• Task goal:
Find the line containing "Some _ => false end" in the data below, then output that line and each one after it exactly, with nothing else.

• Data to process:

(** * Command relay of the printer agent: dispatcher, dedup ledger, transport

    A shallow embedding of [octoprint_thespaghettidetective/client_conn.py]:
    the class [ClientConn] (method [on_message_to_plugin], [send_msg_to_client])
    and the class [DataChannelConn] (method [send]).

    Python values are embedded as the JSON-shaped universe the envelopes are
    decoded from (null, booleans, integers, strings, lists, string-keyed
    objects); floating-point numbers are left out of the universe.  A method
    is a function from the object's fields to an outcome (normal return or a
    raised exception), the fields after the call, and the list of externally
    visible effects in program order. *)

From Stdlib Require Import String Ascii ZArith Bool Lia Arith List.
From Stdlib Require Import Strings.Byte.
Import ListNotations.
Open Scope string_scope.
Open Scope list_scope.

Set Warnings "-register-all".

(** ** Python values *)

Inductive pyval : Type :=
| PyNone
| PyBool (b : bool)
| PyInt (n : Z)
| PyStr (s : string)
| PyList (l : list pyval)
| PyDict (d : list (string * pyval)).

(** A [dict] keeps its keys in insertion order (which [json.dumps] follows),
    so it is an association list; the binding of a key is its first entry. *)
Definition dict := list (string * pyval).

Fixpoint dict_lookup (k : string) (d : dict) : option pyval :=
  match d with
  | [] => None
  | (k', v) :: r => if String.eqb k k' then Some v else dict_lookup k r
  end.

(** [d.get(k)]: the value, or [None] when the key is missing. *)
Definition dict_get (d : dict) (k : string) : pyval :=
  match dict_lookup k d with Some v => v | None => PyNone end.

(** [d.get(k, default)]. *)
Definition dict_get_default (d : dict) (k : string) (dflt : pyval) : pyval :=
  match dict_lookup k d with Some v => v | None => dflt end.

(** [d[k] = v]: replaces the binding in place, or appends a new key. *)
Fixpoint dict_set (k : string) (v : pyval) (d : dict) : dict :=
  match d with
  | [] => [(k, v)]
  | (k', v') :: r =>
      if String.eqb k k' then (k', v) :: r else (k', v') :: dict_set k v r
  end.

(** Truth value of an object, as tested by [if x:] and [not x]. *)
Definition truthy (v : pyval) : bool :=
  match v with
  | PyNone => false
  | PyBool b => b
  | PyInt n => negb (Z.eqb n 0)
  | PyStr s => negb (String.eqb s "")
  | PyList l => match l with [] => false | _ => true end
  | PyDict d => match d with [] => false | _ => true end
  end.

(** [x is not None]. *)
Definition is_not_None (v : pyval) : bool :=
  match v with PyNone => false | _ => true end.

Definition Z_of_bool (b : bool) : Z := if b then 1%Z else 0%Z.

(** [a == b].  [bool] is a subclass of [int], so [True == 1]; lists compare
    element by element; dicts compare as maps, whatever the key order. *)
Fixpoint py_eq (a b : pyval) {struct a} : bool :=
  match a, b with
  | PyNone, PyNone => true
  | PyBool x, PyBool y => Bool.eqb x y
  | PyBool x, PyInt y => Z.eqb (Z_of_bool x) y
  | PyInt x, PyBool y => Z.eqb x (Z_of_bool y)
  | PyInt x, PyInt y => Z.eqb x y
  | PyStr x, PyStr y => String.eqb x y
  | PyList l1, PyList l2 =>
      (fix eq_items (xs ys : list pyval) {struct xs} : bool :=
         match xs, ys with
         | [], [] => true
         | x :: xs', y :: ys' => py_eq x y && eq_items xs' ys'
         | _, _ => false
         end) l1 l2
  | PyDict d1, PyDict d2 =>
      let same_binding :=
        fix same_binding (k : string) (d : dict) (other : option pyval)
            {struct d} : bool :=
          match d with
          | [] => match other with None => true | Some _ => false end
          | (k', v) :: r =>
              if String.eqb k k'
              then match other with Some w => py_eq v w | None => false end
              else same_binding k r other
          end in
      forallb (fun k => same_binding k d1 (dict_lookup k d2))
              (map fst d1 ++ map fst d2)
  | _, _ => false
  end.

(** [a != b]. *)
Definition py_ne (a b : pyval) : bool := negb (py_eq a b).

(** ** [collections.deque] with [maxlen] *)

Record deque : Type := Deque { maxlen : nat; items : list pyval }.

(** [deque(maxlen=n)]. *)
Definition deque_new (n : nat) : deque := Deque n [].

• Answer space:
          | [] => match other with None => true | Some _ => false end
          | (k', v) :: r =>
              if String.eqb k k'
              then match other with Some w => py_eq v w | None => false end
              else same_binding k r other
          end in
      forallb (fun k => same_binding k d1 (dict_lookup k d2))
              (map fst d1 ++ map fst d2)
  | _, _ => false
  end.

(** [a != b]. *)
Definition py_ne (a b : pyval) : bool := negb (py_eq a b).

(** ** [collections.deque] with [maxlen] *)

Record deque : Type := Deque { maxlen : nat; items : list pyval }.

(** [deque(maxlen=n)]. *)
Definition deque_new (n : nat) : deque := Deque n [].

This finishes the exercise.